Do you want your economy to do well? Make sure women have equal space. Which does not automatically mean that women, for their part, will be better off.
International Women’s Rights Day, which will take place on Wednesday, often serves as an opportunity to take stock of their degree of advancement, particularly economic. “It is recognized that simply reducing the gaps in women’s participation in the labor market in countries with greater gender inequalities could increase economic output by 35% on average”, reminded the end of the summer the International Monetary Fund (IMF).
This gain is mainly due to two mechanisms, explained a study by its experts a few years ago. The first comes from the diversity of perspectives and approaches that women bring to business, organizations and the economy in general. A greater presence of women benefits everyone: it translates into an increase in growth that goes beyond the simple increase in the size of the labor force, which economists have long attributed, wrongly, to the effect of technological progress.
The second mechanism is due to the fact that the greater participation of women in the economy feeds a virtuous circle, explains the IMF. By increasing household income, it promotes the development of the service sector which traditionally has a large female workforce.
Unfortunately, there are still many obstacles to women’s equal participation in the labor market. These barriers amount to a tax on female labor ranging from 4%, on average, in Europe and Central Asia to over 50% in the Middle East and North Africa.
The World Bank searched 190 countries, but found only 12 (including Canada) where even the legal rights are the same for men and women to participate in economic life. . On average, women still have only three-quarters of the rights granted to men, she reported last year, but this proportion can be even half as much in Iran (31%), Qatar (29%) or in the West Bank and Gaza Strip (26%).
Canada, and particularly Quebec, does quite well in terms of the participation of women aged 15 to 64 in the labor market with rates of 77.4% (compared to 83.3% for men) and 79% respectively. .6% (85.3%), reported Statistics Canada in January, far ahead of the average of 65% (81%) within the club of rich countries in 2019, according to the OECD.
Not enough
But access to the labor market is not everything, noted in a study last fall a researcher from the European University Institute, Ariane Aumaitre. In fact, even if the degree of economic independence of women has increased significantly over the last decades in several countries thanks to a higher rate of participation in the labor market, an increase in the level of education and an increase in the number of households headed by women, their economic well-being has barely changed in 30 years and has remained below the average for all workers. At least in the eight countries of Western Europe on which the expert leaned, including two which were resulting from the social-democracy of Northern Europe.
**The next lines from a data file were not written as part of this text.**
(** A list that is already strictly sorted is the iteration order of the
    collection it builds: the canonical representation is unique. *)
Lemma btree_list_unique {A} (l : list (string * A)) :
  NoDup l.*1 → StronglySorted key_le l → btree_list (list_to_map l) = l.
Proof.
  intros Hnd Hs. eapply StronglySorted_unique_strong;
    [|apply btree_list_sorted|done|].
  - intros [k x] [k' x'] Hx Hx' Hle Hge. unfold key_le in *; simpl in *.
    assert (k = k') as <- by (by apply (anti_symm String.le)).
    apply elem_of_btree_list in Hx.
    apply (elem_of_list_to_map_1 (M := gmap string)) in Hx'; [|done].
    congruence.
  - rewrite btree_list_perm. by apply map_to_list_to_map.
Qed.

Lemma bset_list_unique (l : list string) :
  NoDup l → StronglySorted String.le l → bset_list (list_to_set l) = l.
Proof.
  intros Hnd Hs. eapply (StronglySorted_unique String.le);
    [apply bset_list_sorted|done|].
  rewrite bset_list_perm. by apply elements_list_to_set.
Qed.

(** ** Strings *)
Lemma string_length_app s t : String.length (s +:+ t) = String.length s + String.length t.
Proof. induction s as [|a s IH]; [done|]. simpl. f_equal. exact IH. Qed.
Lemma hex_bytes_length bs : length (hex_bytes bs) = 2 * length bs.
Proof.
  induction bs as [|b bs IH]; [done|]. change (hex_bytes (b :: bs)) with (hex_byte b ++ hex_bytes bs).
  rewrite length_app, IH. cbn. lia.
Qed.
Lemma hex_bytes_is_hex bs : forallb is_hex (hex_bytes bs) = true.
Proof.
  induction bs as [|b bs IH]; [done|]. change (hex_bytes (b :: bs)) with (hex_byte b ++ hex_bytes bs).
  rewrite forallb_app, IH, andb_true_r. revert b. by apply byte_forall; vm_compute.
Qed.
Lemma hex_inj bs cs : hex bs = hex cs → bs = cs.
Proof.
  unfold hex. intros H. apply (f_equal str_bytes) in H. rewrite !str_bytes_str in H.
  by rewrite <-(unhex_hex bs), H, unhex_hex.
Qed.
Lemma str_bytes_hex bs : str_bytes (hex bs) = hex_bytes bs.
Proof. apply str_bytes_str. Qed.

(** A character of a text whose bytes all satisfy a predicate. *)
Lemma has_char_bytes (P : byte → bool) c s :
  forallb P (str_bytes s) = true → P (byte_of_ascii c) = false → has_char c s = false.
Proof.
  induction s as [|a s IH]; intros H Hc; [done|]. cbn in H. apply andb_true_iff in H as [Ha Hs].
  cbn. rewrite (IH Hs Hc), bool_decide_eq_false_2; [done|]. intros ->. congruence.
Qed.
Lemma hex_char c bs : is_hex (byte_of_ascii c) = false → has_char c (hex bs) = false.
Proof. apply has_char_bytes. rewrite str_bytes_hex. apply hex_bytes_is_hex. Qed.
(* ===== verification/ExpertFacts.v ===== *)
(** * What the rules for structural operations accept

    The rules of [validate_requested] are checked in a fixed order so that
    errors are deterministic.  [ValidOp] states without order what a well-formed
    operation is; the two agree.  From it follow the facts the registry and the
    projection rely on: which states an operand can be in, and that one
    operation leaves no expert in two states. *)

From S2P Require Import Prelude Bytes Text Types ExpertOps.
From stdpp Require Import options.

(** ** The reference definition *)
Definition token_slot (level : ExpertLevel) : option (N * N) :=
  match level with
  | Token layer index => Some (layer, index)
  | Segment => None
  end.

(** Experts of one Token layer, on one base model, in different slots. *)
Definition cohort (layer : N) (base : BaseModelRef) (ts : list ExpertTarget) : Prop :=
  Forall (λ t, (∃ index, et_level t = Token layer index) ∧ et_base_model t = base) ts ∧
  NoDup (et_pod <$> ts) ∧ NoDup (omap token_slot (et_level <$> ts)).

(** A new expert on a base model, for the level of the experts it comes from. *)
Definition descends (base : BaseModelRef) (level : ExpertLevel) (pods : list string) (r : ResultIntent) : Prop :=
  ri_generation r = 1%N ∧ ri_base_model r = base ∧ compatible_with (ri_level r) level = true ∧
  ri_pod r ∉ pods.

Definition ValidShape (op : RequestedOp) : Prop :=
  match op with
  | Birth r => ri_generation r = 1%N
  | Merge ts r =>
      2 ≤ length ts ∧ ∃ layer base state,
        cohort layer base ts ∧ Forall (λ t, et_state t = state) ts ∧
        descends base (Token layer 0) (et_pod <$> ts) r
  | Split t rs =>
      2 ≤ length rs ∧
      Forall (descends (et_base_model t) (et_level t) [et_pod t]) rs ∧
      NoDup (ri_pod <$> rs) ∧ NoDup (omap token_slot (ri_level <$> rs))
  | Freeze _ => True
  | Reactivate t None => et_state t = State_Frozen
  | Reactivate t (Some r) =>
      et_state t = State_Retired Reason_GateFailed ∧ ri_pod r = et_pod t ∧
      ri_generation r = (et_generation t + 1)%N ∧ (ri_generation r < 2 ^ 64)%N ∧
      ri_base_model r = et_base_model t ∧ ri_level r = et_level t
  | Prune ts => 1 ≤ length ts ∧ ∃ layer base, cohort layer base ts
  | RetireOp _ reason => reason = Reason_Superseded ∨ reason = Reason_GateFailed
  end.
However, these averages are misleading, warns Ariane Aumaitre. On closer inspection, three different stories emerge.
The first story is one of emancipation. That of women belonging to the richest 20% of households, whose high level of education and the fact that they share their life with a spouse who also earns a good living has made it possible to improve their material well-being.
The second story is one of compensation. It corresponds to women whose household has an average income and whose participation in the labor market has made it possible to offset the real decline in the incomes of male workers over the past decades.
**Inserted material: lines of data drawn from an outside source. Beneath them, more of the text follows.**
(* ===== verification/ExpertCodec.v ===== *)
(** * Expert records: crates/ptr-pods/src/expert.rs, identities and the codec

    The inputs an expert rests on, the record an admitted proposal is committed
    as, its canonical encoding with the decoder that rebuilds every part through
    its constructor, and the two identities of an operation: before training
    ([operation_id]) and after it ([proposal_id]).  SHA-256 is a parameter. *)

From S2P Require Import Prelude Bytes Text Types ExpertOps.
From stdpp Require Import options.

(** ** Inputs *)
Definition MAX_EXPERT_INPUT_IDENTITY_BYTES : N := 256.
Definition MAX_EXPERT_INPUTS_PER_ROLE : N := 256.
Definition BASE_MODEL_INPUT_PREFIX : string := "base-model:".

Inductive ExpertInputError :=
| BlankIdentity
| IdentityTooLong
| ControlCharacterInIdentity
| Input_ZeroGeneration
| Input_ZeroDigest
| TooManyInputs (found : N)
| DuplicateInput (identity : string) (generation : Generation)
| DigestConflict (identity : string) (generation : Generation).

Record ExpertInputRef := {
  eir_identity : string;
  eir_generation : Generation;
  eir_digest : Digest
}.

#[export] Instance ExpertInputRef_eq_dec : EqDecision ExpertInputRef.
Proof. solve_decision. Defined.

Definition ExpertInputRef_new (identity : string) (generation : Generation) (digest : Digest) :
  result ExpertInputError ExpertInputRef :=
  if bool_decide (identity = "") then Err BlankIdentity else
  if (MAX_EXPERT_INPUT_IDENTITY_BYTES <? slen identity)%N then Err IdentityTooLong else
  if has_control identity then Err ControlCharacterInIdentity else
  if (generation =? 0)%N then Err Input_ZeroGeneration else
  if bool_decide (digest = zero_digest) then Err Input_ZeroDigest else
  Ok {| eir_identity := identity; eir_generation := generation; eir_digest := digest |}.

Definition from_base_model (base : BaseModelRef) : ExpertInputRef :=
  {| eir_identity := BASE_MODEL_INPUT_PREFIX +:+ bm_id base;
     eir_generation := bm_generation base; eir_digest := bm_digest base |}.

Record ExpertInputs := {
  ei_training : list ExpertInputRef;
  ei_evaluation : list ExpertInputRef
}.

#[export] Instance ExpertInputs_eq_dec : EqDecision ExpertInputs.
Proof. solve_decision. Defined.

(** The order of [(&identity, generation)]. *)
Definition input_key (i : ExpertInputRef) : string * Generation := (eir_identity i, eir_generation i).
Definition pair_le (a b : string * N) : Prop :=
  String.le a.1 b.1 ∧ (a.1 = b.1 → (a.2 <= b.2)%N).
Definition input_le (a b : ExpertInputRef) : Prop := pair_le (input_key a) (input_key b).
#[export] Instance input_le_dec : RelDecision input_le.
Proof. intros a b. unfold input_le, pair_le. apply _. Defined.

(** [windows(2)]. *)
Fixpoint check_adjacent (inputs : list ExpertInputRef) : result ExpertInputError unit :=
  match inputs with
  | a :: (b :: _) as rest =>
      if bool_decide (eir_identity a = eir_identity b) && (eir_generation a =? eir_generation b)%N
      then Err (DuplicateInput (eir_identity a) (eir_generation a))
      else check_adjacent rest
  | _ => Ok tt
  end.

Definition sort_inputs (inputs : list ExpertInputRef) : result ExpertInputError (list ExpertInputRef) :=
  if (MAX_EXPERT_INPUTS_PER_ROLE <? blen inputs)%N then Err (TooManyInputs (blen inputs)) else
  let inputs := merge_sort input_le inputs in
  check_adjacent inputs ;? Ok inputs.

Fixpoint check_digests (seen : gmap (string * Generation) Digest) (inputs : list ExpertInputRef) :
  result ExpertInputError unit :=
  match inputs with
  | [] => Ok tt
  | input :: rest =>
      let known := default (eir_digest input) (seen !! input_key input) in
      if negb (bool_decide (known = eir_digest input))
      then Err (DigestConflict (eir_identity input) (eir_generation input))
      else check_digests (<[input_key input := known]> seen) rest
  end.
The third story is more disappointing and tells of a betrayed promise. It is that of those women who belong to the fifth of the poorest and whose household is not “traditional”, because they are at the head, in particular, of a single-parent family. For them, the new access to the labor market and the greater economic independence have translated into a deterioration in the standard of living.
Conclusion, says the researcher: equal access for women to the labor market is essential for those who want to improve not only their economic fate, but that of society as a whole. But it is not enough for everyone to really benefit from it, in particular less qualified workers, heads of single-parent families and women with more modest incomes.